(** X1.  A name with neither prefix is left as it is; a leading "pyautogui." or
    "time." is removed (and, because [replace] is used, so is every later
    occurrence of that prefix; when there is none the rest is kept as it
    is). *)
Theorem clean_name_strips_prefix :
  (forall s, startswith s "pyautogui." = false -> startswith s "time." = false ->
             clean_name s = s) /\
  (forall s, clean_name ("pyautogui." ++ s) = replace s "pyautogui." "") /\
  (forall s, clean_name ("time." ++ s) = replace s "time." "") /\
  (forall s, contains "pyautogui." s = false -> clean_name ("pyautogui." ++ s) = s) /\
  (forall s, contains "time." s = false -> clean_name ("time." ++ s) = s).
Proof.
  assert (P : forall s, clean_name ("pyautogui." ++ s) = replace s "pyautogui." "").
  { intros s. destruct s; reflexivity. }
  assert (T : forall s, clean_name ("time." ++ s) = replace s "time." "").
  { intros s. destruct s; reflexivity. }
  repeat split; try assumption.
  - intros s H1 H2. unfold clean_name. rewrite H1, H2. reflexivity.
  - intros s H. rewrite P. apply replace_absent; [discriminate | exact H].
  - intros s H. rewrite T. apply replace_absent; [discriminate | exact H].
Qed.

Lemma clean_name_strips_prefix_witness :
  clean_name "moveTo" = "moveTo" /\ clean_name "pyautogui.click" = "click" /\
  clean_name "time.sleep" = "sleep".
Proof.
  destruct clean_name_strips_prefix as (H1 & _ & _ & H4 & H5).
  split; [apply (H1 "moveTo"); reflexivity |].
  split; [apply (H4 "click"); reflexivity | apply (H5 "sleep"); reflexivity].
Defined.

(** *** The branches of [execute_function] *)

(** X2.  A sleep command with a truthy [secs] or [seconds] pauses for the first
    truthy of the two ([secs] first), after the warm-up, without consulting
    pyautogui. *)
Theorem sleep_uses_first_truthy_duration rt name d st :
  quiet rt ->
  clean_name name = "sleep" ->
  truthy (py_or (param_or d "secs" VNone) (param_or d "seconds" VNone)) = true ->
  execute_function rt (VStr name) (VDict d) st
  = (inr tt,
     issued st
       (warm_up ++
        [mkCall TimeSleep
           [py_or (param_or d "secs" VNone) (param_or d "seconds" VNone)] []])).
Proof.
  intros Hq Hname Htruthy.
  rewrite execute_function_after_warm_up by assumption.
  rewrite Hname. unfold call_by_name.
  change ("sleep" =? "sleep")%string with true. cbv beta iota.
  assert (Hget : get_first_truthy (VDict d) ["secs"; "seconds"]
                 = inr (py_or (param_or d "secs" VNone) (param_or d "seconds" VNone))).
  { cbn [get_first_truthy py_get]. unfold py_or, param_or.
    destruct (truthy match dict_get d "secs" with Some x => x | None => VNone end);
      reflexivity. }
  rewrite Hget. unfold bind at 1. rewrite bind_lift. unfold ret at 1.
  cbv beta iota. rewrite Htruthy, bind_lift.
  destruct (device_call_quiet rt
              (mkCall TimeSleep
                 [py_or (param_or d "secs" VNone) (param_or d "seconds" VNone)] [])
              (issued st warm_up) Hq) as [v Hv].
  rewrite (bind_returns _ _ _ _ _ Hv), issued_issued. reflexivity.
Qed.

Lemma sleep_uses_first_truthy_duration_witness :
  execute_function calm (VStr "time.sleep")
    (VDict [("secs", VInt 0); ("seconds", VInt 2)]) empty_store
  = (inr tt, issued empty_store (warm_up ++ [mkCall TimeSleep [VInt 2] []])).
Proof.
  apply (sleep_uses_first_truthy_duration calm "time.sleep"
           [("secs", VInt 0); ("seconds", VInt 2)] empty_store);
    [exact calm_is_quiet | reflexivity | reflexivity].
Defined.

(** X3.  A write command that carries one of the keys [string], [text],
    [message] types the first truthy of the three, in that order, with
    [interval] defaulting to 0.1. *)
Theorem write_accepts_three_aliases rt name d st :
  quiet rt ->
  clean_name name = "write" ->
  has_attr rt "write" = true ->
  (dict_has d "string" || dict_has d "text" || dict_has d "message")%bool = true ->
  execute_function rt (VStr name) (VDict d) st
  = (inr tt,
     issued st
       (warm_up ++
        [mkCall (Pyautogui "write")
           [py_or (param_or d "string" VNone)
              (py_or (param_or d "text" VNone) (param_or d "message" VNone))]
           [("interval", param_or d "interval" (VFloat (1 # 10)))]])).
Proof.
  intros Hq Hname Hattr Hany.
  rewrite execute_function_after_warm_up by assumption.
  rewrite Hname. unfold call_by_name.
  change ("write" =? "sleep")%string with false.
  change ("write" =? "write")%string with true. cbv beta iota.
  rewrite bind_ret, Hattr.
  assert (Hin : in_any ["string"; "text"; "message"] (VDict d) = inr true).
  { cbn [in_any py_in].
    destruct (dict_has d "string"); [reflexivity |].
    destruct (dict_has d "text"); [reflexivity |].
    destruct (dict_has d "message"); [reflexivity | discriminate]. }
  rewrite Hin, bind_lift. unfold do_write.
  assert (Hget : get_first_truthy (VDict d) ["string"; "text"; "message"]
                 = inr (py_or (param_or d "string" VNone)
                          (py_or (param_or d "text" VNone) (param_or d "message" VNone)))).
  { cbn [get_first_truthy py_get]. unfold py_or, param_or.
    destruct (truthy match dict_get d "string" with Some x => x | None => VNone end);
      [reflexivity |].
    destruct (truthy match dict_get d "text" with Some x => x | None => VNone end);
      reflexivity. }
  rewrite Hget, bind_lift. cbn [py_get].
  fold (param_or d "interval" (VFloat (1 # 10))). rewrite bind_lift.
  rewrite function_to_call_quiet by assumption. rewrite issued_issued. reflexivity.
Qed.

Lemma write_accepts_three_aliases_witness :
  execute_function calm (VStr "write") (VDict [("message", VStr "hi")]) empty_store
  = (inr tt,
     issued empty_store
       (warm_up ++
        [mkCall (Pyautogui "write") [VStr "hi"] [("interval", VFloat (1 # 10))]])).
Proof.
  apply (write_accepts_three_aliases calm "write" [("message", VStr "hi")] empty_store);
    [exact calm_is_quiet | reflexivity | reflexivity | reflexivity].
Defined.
^^^^
[EXERCISE OBJECTIVE] Write the records above out again, exactly as they are.

[TASK RESPONSE]
(** X1.  A name with neither prefix is left as it is; a leading "pyautogui." or
    "time." is removed (and, because [replace] is used, so is every later
    occurrence of that prefix; when there is none the rest is kept as it
    is). *)
Theorem clean_name_strips_prefix :
  (forall s, startswith s "pyautogui." = false -> startswith s "time." = false ->
             clean_name s = s) /\
  (forall s, clean_name ("pyautogui." ++ s) = replace s "pyautogui." "") /\
  (forall s, clean_name ("time." ++ s) = replace s "time." "") /\
  (forall s, contains "pyautogui." s = false -> clean_name ("pyautogui." ++ s) = s) /\
  (forall s, contains "time." s = false -> clean_name ("time." ++ s) = s).
Proof.
  assert (P : forall s, clean_name ("pyautogui." ++ s) = replace s "pyautogui." "").
  { intros s. destruct s; reflexivity. }
  assert (T : forall s, clean_name ("time." ++ s) = replace s "time." "").
  { intros s. destruct s; reflexivity. }
  repeat split; try assumption.
  - intros s H1 H2. unfold clean_name. rewrite H1, H2. reflexivity.
  - intros s H. rewrite P. apply replace_absent; [discriminate | exact H].
  - intros s H. rewrite T. apply replace_absent; [discriminate | exact H].
Qed.

Lemma clean_name_strips_prefix_witness :
  clean_name "moveTo" = "moveTo" /\ clean_name "pyautogui.click" = "click" /\
  clean_name "time.sleep" = "sleep".
Proof.
  destruct clean_name_strips_prefix as (H1 & _ & _ & H4 & H5).
  split; [apply (H1 "moveTo"); reflexivity |].
  split; [apply (H4 "click"); reflexivity | apply (H5 "sleep"); reflexivity].
Defined.

(** *** The branches of [execute_function] *)

(** X2.  A sleep command with a truthy [secs] or [seconds] pauses for the first
    truthy of the two ([secs] first), after the warm-up, without consulting
    pyautogui. *)
Theorem sleep_uses_first_truthy_duration rt name d st :
  quiet rt ->
  clean_name name = "sleep" ->
  truthy (py_or (param_or d "secs" VNone) (param_or d "seconds" VNone)) = true ->
  execute_function rt (VStr name) (VDict d) st
  = (inr tt,
     issued st
       (warm_up ++
        [mkCall TimeSleep
           [py_or (param_or d "secs" VNone) (param_or d "seconds" VNone)] []])).
Proof.
  intros Hq Hname Htruthy.
  rewrite execute_function_after_warm_up by assumption.
  rewrite Hname. unfold call_by_name.
  change ("sleep" =? "sleep")%string with true. cbv beta iota.
  assert (Hget : get_first_truthy (VDict d) ["secs"; "seconds"]
                 = inr (py_or (param_or d "secs" VNone) (param_or d "seconds" VNone))).
  { cbn [get_first_truthy py_get]. unfold py_or, param_or.
    destruct (truthy match dict_get d "secs" with Some x => x | None => VNone end);
      reflexivity. }
  rewrite Hget. unfold bind at 1. rewrite bind_lift. unfold ret at 1.
  cbv beta iota. rewrite Htruthy, bind_lift.
  destruct (device_call_quiet rt
              (mkCall TimeSleep
                 [py_or (param_or d "secs" VNone) (param_or d "seconds" VNone)] [])
              (issued st warm_up) Hq) as [v Hv].
  rewrite (bind_returns _ _ _ _ _ Hv), issued_issued. reflexivity.
Qed.

Lemma sleep_uses_first_truthy_duration_witness :
  execute_function calm (VStr "time.sleep")
    (VDict [("secs", VInt 0); ("seconds", VInt 2)]) empty_store
  = (inr tt, issued empty_store (warm_up ++ [mkCall TimeSleep [VInt 2] []])).
Proof.
  apply (sleep_uses_first_truthy_duration calm "time.sleep"
           [("secs", VInt 0); ("seconds", VInt 2)] empty_store);
    [exact calm_is_quiet | reflexivity | reflexivity].
Defined.

(** X3.  A write command that carries one of the keys [string], [text],
    [message] types the first truthy of the three, in that order, with
    [interval] defaulting to 0.1. *)
Theorem write_accepts_three_aliases rt name d st :
  quiet rt ->
  clean_name name = "write" ->
  has_attr rt "write" = true ->
  (dict_has d "string" || dict_has d "text" || dict_has d "message")%bool = true ->
  execute_function rt (VStr name) (VDict d) st
  = (inr tt,
     issued st
       (warm_up ++
        [mkCall (Pyautogui "write")
           [py_or (param_or d "string" VNone)
              (py_or (param_or d "text" VNone) (param_or d "message" VNone))]
           [("interval", param_or d "interval" (VFloat (1 # 10)))]])).
Proof.
  intros Hq Hname Hattr Hany.
  rewrite execute_function_after_warm_up by assumption.
  rewrite Hname. unfold call_by_name.
  change ("write" =? "sleep")%string with false.
  change ("write" =? "write")%string with true. cbv beta iota.
  rewrite bind_ret, Hattr.
  assert (Hin : in_any ["string"; "text"; "message"] (VDict d) = inr true).
  { cbn [in_any py_in].
    destruct (dict_has d "string"); [reflexivity |].
    destruct (dict_has d "text"); [reflexivity |].
    destruct (dict_has d "message"); [reflexivity | discriminate]. }
  rewrite Hin, bind_lift. unfold do_write.
  assert (Hget : get_first_truthy (VDict d) ["string"; "text"; "message"]
                 = inr (py_or (param_or d "string" VNone)
                          (py_or (param_or d "text" VNone) (param_or d "message" VNone)))).
  { cbn [get_first_truthy py_get]. unfold py_or, param_or.
    destruct (truthy match dict_get d "string" with Some x => x | None => VNone end);
      [reflexivity |].
    destruct (truthy match dict_get d "text" with Some x => x | None => VNone end);
      reflexivity. }
  rewrite Hget, bind_lift. cbn [py_get].
  fold (param_or d "interval" (VFloat (1 # 10))). rewrite bind_lift.
  rewrite function_to_call_quiet by assumption. rewrite issued_issued. reflexivity.
Qed.

Lemma write_accepts_three_aliases_witness :
  execute_function calm (VStr "write") (VDict [("message", VStr "hi")]) empty_store
  = (inr tt,
     issued empty_store
       (warm_up ++
        [mkCall (Pyautogui "write") [VStr "hi"] [("interval", VFloat (1 # 10))]])).
Proof.
  apply (write_accepts_three_aliases calm "write" [("message", VStr "hi")] empty_store);
    [exact calm_is_quiet | reflexivity | reflexivity | reflexivity].
Defined.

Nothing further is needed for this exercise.